Anbieter werben häufig mit Slogans wie "Hochwertige Immobilie in seniorengerechter Wohnlage" oder "Ausführung als hochwertiges, behindertenfreundliches Bad". Bei derart schwammigen Angaben in Prospekten liegen dann die Erwartungen von privaten Bauherren und das tatsächliche Bauergebnis weit auseinander.
Als ein gravierender Mangelschwerpunkt zeigte sich die baulich unzureichende Ausführung von Zugangswegen zu Räumen, Wohnungs- und Gebäudeteilen. Als Barrieren entpuppen sich dabei vor allem ungeplante Stufen und Schwellen am Hauseingang und der Terrasse, nicht nutzbare Rampen, unzureichende Türbreiten und zu knapp bemessene Bewegungsflächen. In der Modernisierung offenbarten sich Probleme bei barrierefrei geplanten Wohnungen, die konstruktiv so nicht zu verwirklichen waren.
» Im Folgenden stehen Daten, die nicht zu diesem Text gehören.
(* ===== verification/_CoqProject ===== *)
-Q . S2P
Prelude.v
Span.v
SpanGen.v
ParseOrder.v
Generator.v
FiniteUnion.v
UnionHeap.v
ProductFrontier.v
ProductHeap.v
BuchseProduct.v
HieroProduct.v
LazySequence.v
OaTable.v
HashProbe.v
OaHashtable.v
PriorityTable.v
PriorityQueue.v
TokenStorage.v
Token.v
Dictionary.v
Alignment.v
Trie.v
BasicTrie.v
FixedTrie.v
SparseVector.v
Edge.v
EdgeEquivalence.v
EdgeQueue.v
FilterPredicate.v
EdgeFilter.v
Chart.v
SortedCube.v
Cube.v
CubeHeap.v
RuleMap.v
SpanFilter.v
FilterBank.v
GraphSearch.v
UnaryFilter.v
ChartEquiv.v
EquivSet.v
UnaryApplications.v
BankFinalize.v
ExhaustiveBank.v
BankParse.v
FilterCombinators.v
BlockParser.v
Binarizer.v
Gerade beim barrierefreien Bauen, so zeigt die Umfrage, müssen individuelle Anforderungen sorgfältig und detailliert mit den Fakten der technischen Regelwerke in Übereinstimmung gebracht werden. Die neue DIN 18040 "Barrierefreies Planen und Bauen – Planungsgrundlagen" zeigt dazu neue Wege auf, fordert jedoch auch mehr Fachkompetenz und Verantwortung von den beteiligten Planern und Bauausführenden.
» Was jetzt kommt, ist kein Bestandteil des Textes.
(* ===== verification/FiniteUnion.v ===== *)
(** The merge of finitely many generators: [finite_union_generator] of
    src/gusc/gusc/generator/finite_union_generator.hpp, over any generator
    type and any priority queue. *)
From S2P Require Import Prelude Generator.

(** [compare_current::operator()]: the comparison of the current elements.
    The code only compares generators that have one. *)
Definition compare_current {G A} `{!Generator G A} (compare : A -> A -> bool) (g1 g2 : G) : bool :=
  opt_lt compare (gpeek g1) (gpeek g2).

#[export] Instance compare_current_sw {G A} `{!Generator G A} (compare : A -> A -> bool)
  `{!StrictWeak compare} : StrictWeak (compare_current (G := G) compare).
Proof. exact (sw_pullback (opt_lt compare) gpeek). Qed.

Section finite_union.
Context {G A : Type} `{!Generator G A} (compare : A -> A -> bool).
Context {Q : Type} `{!PriorityQueue (compare_current (G := G) compare) Q}.

(** [impl_type] *)
Record finite_union_generator := { fu_heap : Q }.

(** The loop of the constructor [impl_type(rng, compare)]. *)
Fixpoint fu_fill (rng : list G) (heap : Q) : Q :=
  match rng with
  | [] => heap
  | gen :: rng => fu_fill rng (if gmore gen then pq_push gen heap else heap)
  end.

Definition generate_finite_union (rng : list G) : finite_union_generator :=
  {| fu_heap := fu_fill rng pq_new |}.

(** [finite_union_generator::pop] *)
Definition fu_pop (u : finite_union_generator) : option finite_union_generator :=
  g ← pq_top (fu_heap u);
  let heap := pq_pop (fu_heap u) in
  g ← gpop g;
  Some {| fu_heap := if gmore g then pq_push g heap else heap |}.

Definition fu_peek (u : finite_union_generator) : option A :=
  g ← pq_top (fu_heap u); gpeek g.

Definition fu_more (u : finite_union_generator) : bool := negb (pq_empty (fu_heap u)).

#[export] Instance finite_union : Generator finite_union_generator A := {|
  gmore := fu_more; gpeek := fu_peek; gpop := fu_pop
|}.
End finite_union.

Arguments finite_union_generator Q : clear implicits.

(** * Lemmas *)

(** Taking the first element of one of several descending lists, when it is no
    worse than the other first elements, keeps the merge descending. *)
Lemma descending_cons_concat {A} (lt : A -> A -> bool) `{!StrictWeak lt} a l (ls : list (list A)) :
  descending lt (a :: l) -> Forall (descending lt) ls ->
  Forall (fun k => forall b, head k = Some b -> noworse lt a b) ls ->
  Forall (noworse lt a) (l ++ concat ls).
Proof.
  intros Ha Hls Hh. apply Forall_app. split; [by apply StronglySorted_inv in Ha as [_ ?]|].
  induction Hls as [|k ls Hk Hls IH]; [done|]. apply Forall_cons in Hh as [Hhk Hh].
  simpl. apply Forall_app. split; [|by apply IH].
  destruct Hk as [|b k Hk Hb]; [done|]. specialize (Hhk b eq_refl). constructor; [done|].
  eapply Forall_impl; [exact Hb|]. intros c Hc. by etrans.
Qed.

(** [l] in front of [ls], unless it is exhausted. *)
Definition cons_nonempty {A} (l : list A) (ls : list (list A)) : list (list A) :=
  match l with [] => ls | _ => l :: ls end.

Lemma concat_cons_nonempty {A} (l : list A) ls : concat (cons_nonempty l ls) = l ++ concat ls.
Proof. by destruct l. Qed.

Section holds.
Context {G A : Type} `{!Generator G A} (compare : A -> A -> bool).
Context {Q : Type} `{!PriorityQueue (compare_current (G := G) compare) Q}.
Context `{!PriorityQueueLaws (compare_current (G := G) compare) Q}.

(** The queue holds generators that have a current value and yield [ls], in
    some order. *)
Definition holds (q : Q) (ls : list (list A)) : Prop :=
  exists gs, pq_elems q ≡ₚ gs /\ Forall2 yields gs ls /\ Forall (fun l => l <> []) ls.

#[export] Instance holds_perm q : Proper ((≡ₚ) ==> iff) (holds q).
Proof.
  enough (forall ls ls', ls ≡ₚ ls' -> holds q ls -> holds q ls') as H
    by (intros ls ls' Hp; split; by apply H).
  intros ls ls' Hp (gs&Hq&Hy&Hn).
  destruct (Permutation_Forall2 Hp (proj2 (Forall2_flip _ _ _) Hy)) as (gs'&Hgs&Hy').
  exists gs'. split_and!; [by rewrite Hq|exact (proj1 (Forall2_flip _ _ _) Hy')|by rewrite <- Hp].
Qed.

Lemma holds_new : holds pq_new [].
Proof. exists []. by rewrite pq_elems_new. Qed.

Lemma holds_push q g l ls :
  yields g l -> l <> [] -> holds q ls -> holds (pq_push g q) (l :: ls).
Proof.
  intros Hg Hl (gs&Hq&Hy&Hn). exists (g :: gs).
  rewrite pq_elems_push, Hq. split_and!; [done|by constructor|by constructor].
Qed.

Lemma holds_push_if q g l ls :
  yields g l -> holds q ls -> holds (if gmore g then pq_push g q else q) (cons_nonempty l ls).
Proof.
  intros Hg Hq. rewrite (yields_more _ _ Hg). destruct l; [done|]. by apply holds_push.
Qed.

Lemma holds_none q ls : holds q ls -> pq_top q = None <-> ls = [].
Proof.
  intros (gs&Hq&Hy&Hn). rewrite pq_top_none. split.
  - intros E. rewrite E in Hq. apply Permutation_nil in Hq as ->. by inversion Hy.
  - intros ->. inversion Hy; subst. symmetry in Hq. by apply Permutation_nil.
Qed.

Lemma holds_length q ls : holds q ls -> length (pq_elems q) = length ls.
Proof. intros (gs&->&Hy&_). by eapply Forall2_length. Qed.

(** The top generator's current value is no worse than any other. *)
Lemma holds_top q ls g :
  holds q ls -> pq_top q = Some g ->
  exists a g' l ls', gpeek g = Some a /\ gpop g = Some g' /\ yields g (a :: l) /\ yields g' l /\
    ls ≡ₚ (a :: l) :: ls' /\ holds (pq_pop q) ls' /\
    Forall (fun k => forall b, head k = Some b -> noworse compare a b) ls.
Proof.
  intros (gs&Hq&Hy&Hn) Htop. pose proof (pq_elems_pop _ _ Htop) as Hpop.
  assert (g ∈ gs) as [gs' Hg]%elem_of_Permutation by (rewrite <- Hq; by eapply pq_top_elem).
  destruct (Permutation_Forall2 Hg Hy) as (ls2&Hp&Hls2).
  apply Forall2_cons_inv_l in Hls2 as (lg&ls'&Hyg&Hls'&->).
  pose proof Hn as Hn'. rewrite Hp in Hn'. apply Forall_cons in Hn' as [Hng Hn'].
  destruct lg as [|a lg]; [done|]. pose proof Hyg as Hyg'.
  apply yields_cons_inv in Hyg' as (_&Hpk&g'&Hg'&Hy').
  exists a, g', lg, ls'. split_and!; try done.
  - exists gs'. split_and!; try done.
    apply (Permutation_cons_inv (a := g)). by rewrite <- Hpop, Hq.
  - apply Forall_lookup. intros i k Hk b Hb.
    destruct (Forall2_lookup_r _ _ _ _ _ Hy Hk) as (h&Hh&Hyh).
    assert (Hhq : h ∈ pq_elems q) by (rewrite Hq; by eapply list_elem_of_lookup_2).
    pose proof (pq_top_best _ _ _ Htop Hhq) as Hbest. unfold noworse, compare_current in *.
    destruct k as [|c k]; simplify_eq/=. apply yields_cons_inv in Hyh as (_&Hc&_).
    by rewrite Hpk, Hc in Hbest.
Qed.

Lemma fu_fill_holds rng ls (heap : Q) hs :
  Forall2 yields rng ls -> holds heap hs ->
  exists ls', holds (fu_fill compare rng heap) ls' /\ concat ls' ≡ₚ concat ls ++ concat hs /\
    (Forall (descending compare) ls -> Forall (descending compare) hs ->
     Forall (descending compare) ls').
Proof.
  intros H. revert heap hs. induction H as [|g l rng ls Hg H IH]; intros heap hs Hh; simpl.
  { by exists hs. }
  destruct (IH _ _ (holds_push_if _ _ _ _ Hg Hh)) as (ls'&Hls'&Hc&Hd).
  exists ls'. split_and!; [done| |].
  - rewrite Hc, concat_cons_nonempty. by rewrite !app_assoc, (Permutation_app_comm l).
  - intros [??]%Forall_cons ?. apply Hd; [done|]. destruct l; [done|]. by constructor.
Qed.

Lemma fu_yields n (u : finite_union_generator Q) ls :
  holds (fu_heap u) ls -> length (concat ls) = n ->
  exists l, yields u l /\ l ≡ₚ concat ls /\
    (StrictWeak compare -> Forall (descending compare) ls -> descending compare l).
Proof.
  revert u ls. induction n as [n IH] using lt_wf_ind. intros u ls Hls Hn.
  destruct (pq_top (fu_heap u)) as [g|] eqn:Htop.
  2: { pose proof (proj1 (holds_none _ _ Hls) Htop) as ->. exists [].
       split_and!; [constructor; cbn; unfold fu_more, pq_empty; by rewrite Htop|done|constructor]. }
  destruct (holds_top _ _ _ Hls Htop) as (a&g'&l&ls'&Hpk&Hg'&_&Hy&Hp&Hpop&Hbest).
  destruct (IH (length (concat (cons_nonempty l ls')))) with
    (u := {| fu_heap := if gmore g' then pq_push g' (pq_pop (fu_heap u)) else pq_pop (fu_heap u) |})
    (ls := cons_nonempty l ls') as (r&Hyr&Hr&Hd).
  { rewrite concat_cons_nonempty, <- Hn, Hp. simpl. lia. }
  { by apply holds_push_if. }
  { done. }
  rewrite concat_cons_nonempty in Hr. exists (a :: r). split_and!.
  - econstructor; [cbn; unfold fu_more, pq_empty; by rewrite Htop
      |cbn; unfold fu_peek; by rewrite Htop
      |cbn; unfold fu_pop; rewrite Htop; simpl; rewrite Hg'; done|exact Hyr].
  - by rewrite Hr, Hp.
  - intros Hsw Hdls. rewrite Hp in Hdls, Hbest.
    apply Forall_cons in Hdls as [Hda Hdls], Hbest as [_ Hbest].
    constructor; [|rewrite Hr; by apply (descending_cons_concat compare)].
    apply Hd; [done|]. apply StronglySorted_inv in Hda as [? _]. destruct l; [done|]. by constructor.
Qed.
End holds.

(** ** Properties *)

(** The union of finitely many generators returns each of their values
    exactly once and then ends; if every generator returns its values best
    first, so does the union. *)
Theorem finite_union_merges {G A} `{!Generator G A} (compare : A -> A -> bool) {Q}
    `{!PriorityQueue (compare_current (G := G) compare) Q}
    `{!PriorityQueueLaws (compare_current (G := G) compare) Q}
    (rng : list G) (ls : list (list A)) :
  Forall2 yields rng ls ->
  exists l, yields (generate_finite_union (Q := Q) compare rng) l /\ l ≡ₚ concat ls /\
    (StrictWeak compare -> Forall (descending compare) ls -> descending compare l).
Proof.
  intros H. destruct (fu_fill_holds compare (Q := Q) rng ls pq_new [] H (holds_new compare))
    as (ls'&Hls'&Hc&Hd). rewrite app_nil_r in Hc.
  destruct (fu_yields compare _ (generate_finite_union compare rng) ls' Hls' eq_refl)
    as (l&Hy&Hl&Hdl).
  exists l. split_and!; [done|by rewrite Hl|]. intros ??. apply Hdl; [done|]. by apply Hd.
Qed.

Lemma finite_union_merges_witness :
  exists l, yields (generate_finite_union
      (Q := sorted_queue (compare_current (G := list nat) Nat.ltb)) Nat.ltb [[5; 2]; []; [7; 3; 1]]%nat) l
    /\ l ≡ₚ [5; 2; 7; 3; 1]%nat /\ drain 6 (generate_finite_union
      (Q := sorted_queue (compare_current (G := list nat) Nat.ltb)) Nat.ltb [[5; 2]; []; [7; 3; 1]]%nat)
      = Some [7; 5; 3; 2; 1]%nat.
Proof.
  assert (Hsw : StrictWeak Nat.ltb) by (split; intros; rewrite ?Nat.ltb_lt, ?Nat.ltb_ge in *; lia).
  destruct (finite_union_merges Nat.ltb (Q := sorted_queue (compare_current (G := list nat) Nat.ltb))
    [[5; 2]; []; [7; 3; 1]]%nat [[5; 2]; []; [7; 3; 1]]%nat) as (l&H1&H2&_).
  - repeat constructor; apply yields_range.
  - exists l. split; [exact H1|]. split; [exact H2|]. vm_compute. reflexivity.
Defined.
Allerdings werden DIN-Normen erst rechtlich verbindlich, wenn sie in Gesetze und Verordnungen – beispielsweise in die Landesbauordnungen – eingeführt werden. Da die neue Norm DIN 18040 noch nicht in allen Bundesländern Bestandteil der Landesbauordnung ist, besteht die Notwendigkeit, die jeweiligen Details dieser Norm (oder aber veränderte Anforderungen) in die vertraglichen Vereinbarungen konkret einzubeziehen. Nur das schafft für Verbraucher und alle Beteiligten ausreichende Transparenz und Sicherheit.
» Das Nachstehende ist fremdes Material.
(* ===== verification/UnionHeap.v ===== *)
(** The merge of a generator of generators: [union_heap_generator] of
    src/gusc/gusc/generator/union_heap_generator.hpp.

    The outer generator is consumed in windows of [lookahead] generators.  The
    loop over empty generators is bounded by [fuel]. *)
From S2P Require Import Prelude Generator FiniteUnion.
Open Scope Z_scope.

(** [std::numeric_limits<size_t>::max()] *)
Definition SIZE_MAX : Z := 18446744073709551615.

Section union_heap.
Context {GG G A : Type} `{!Generator GG G, !Generator G A} (fuel : nat) (compare : A -> A -> bool).
Context {Q : Type} `{!PriorityQueue (compare_current (G := G) compare) Q}.

(** [impl_] *)
Record uh_impl := mk_uh_impl {
  uh_gen : GG;
  uh_heap : Q;
  uh_window : Q;
  uh_empty_max : Z;
  uh_empty_count : Z
}.

Definition empties_exhausted (st : uh_impl) : bool := uh_empty_count st >=? uh_empty_max st.

Fixpoint skip_empties (fuel : nat) (st : uh_impl) : option uh_impl :=
  if gmore (uh_gen st) && negb (empties_exhausted st) then
    g ← gpeek (uh_gen st);
    if negb (gmore g)
    then match fuel with
         | O => None
         | S fuel =>
             c ← gcall (uh_gen st);
             skip_empties fuel (mk_uh_impl c.2 (uh_heap st) (uh_window st) (uh_empty_max st)
                                  (u64 (uh_empty_count st + 1)))
         end
    else Some st
  else Some st.

Definition push_to_window (st : uh_impl) : option uh_impl :=
  if gmore (uh_gen st)
  then c ← gcall (uh_gen st);
       skip_empties fuel (mk_uh_impl c.2 (uh_heap st) (pq_push c.1 (uh_window st))
                            (uh_empty_max st) (uh_empty_count st))
  else skip_empties fuel st.

(** [for (size_t x = 0; x != n; ++x) body();] *)
Fixpoint times (n : nat) (body : uh_impl -> option uh_impl) (st : uh_impl) : option uh_impl :=
  match n with
  | O => Some st
  | S n => st ← body st; times n body st
  end.

(** [impl->heap.push(impl->window.top()); impl->window.pop();] *)
Definition move_top (st : uh_impl) : option uh_impl :=
  g ← pq_top (uh_window st);
  Some (mk_uh_impl (uh_gen st) (pq_push g (uh_heap st)) (pq_pop (uh_window st))
          (uh_empty_max st) (uh_empty_count st)).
Die Umfrage zeigt beispielhaft, wo Erwartungen, Ausführung und Ergebnis auseinanderklaffen und welche Zusatzkosten dabei entstehen. Im Fall eines erwarteten schwellenlosen Zugangs und einer verbreiterten Türöffnung wurden lediglich Standardtüren eingebaut und vorhandene Schwellen abgesenkt. Das war keine barrierefreie Lösung – sie war auch explizit nicht vereinbart. Sie herzustellen, verursachte 6.500 Euro zusätzliche Kosten. In einem zweiten Fall wurde eine Rampe nicht gemäß der vereinbarten DIN Norm für barrierefreien Zugang zu einer Wohnung errichtet. Das Gefälle war zu steil, die Breite zu schmal, Handläufe und Radabweiser fehlten. Für 14.000 Euro musste die Rampe weitgehend neu gebaut werden. In einem weiteren Beispiel bestellte ein Ehepaar im Zuge einer Sanierung ein barrierefreies Bad mit bodengleicher Dusche. Beim Bau zeigte sich, dass die dafür notwendige flache Entwässerung technisch nicht herstellbar war. Unzureichende Bestandsanalyse und Planung verursachten hier zusätzliche Kosten sowie die Akzeptanz eines Kompromisses durch die Auftraggeber.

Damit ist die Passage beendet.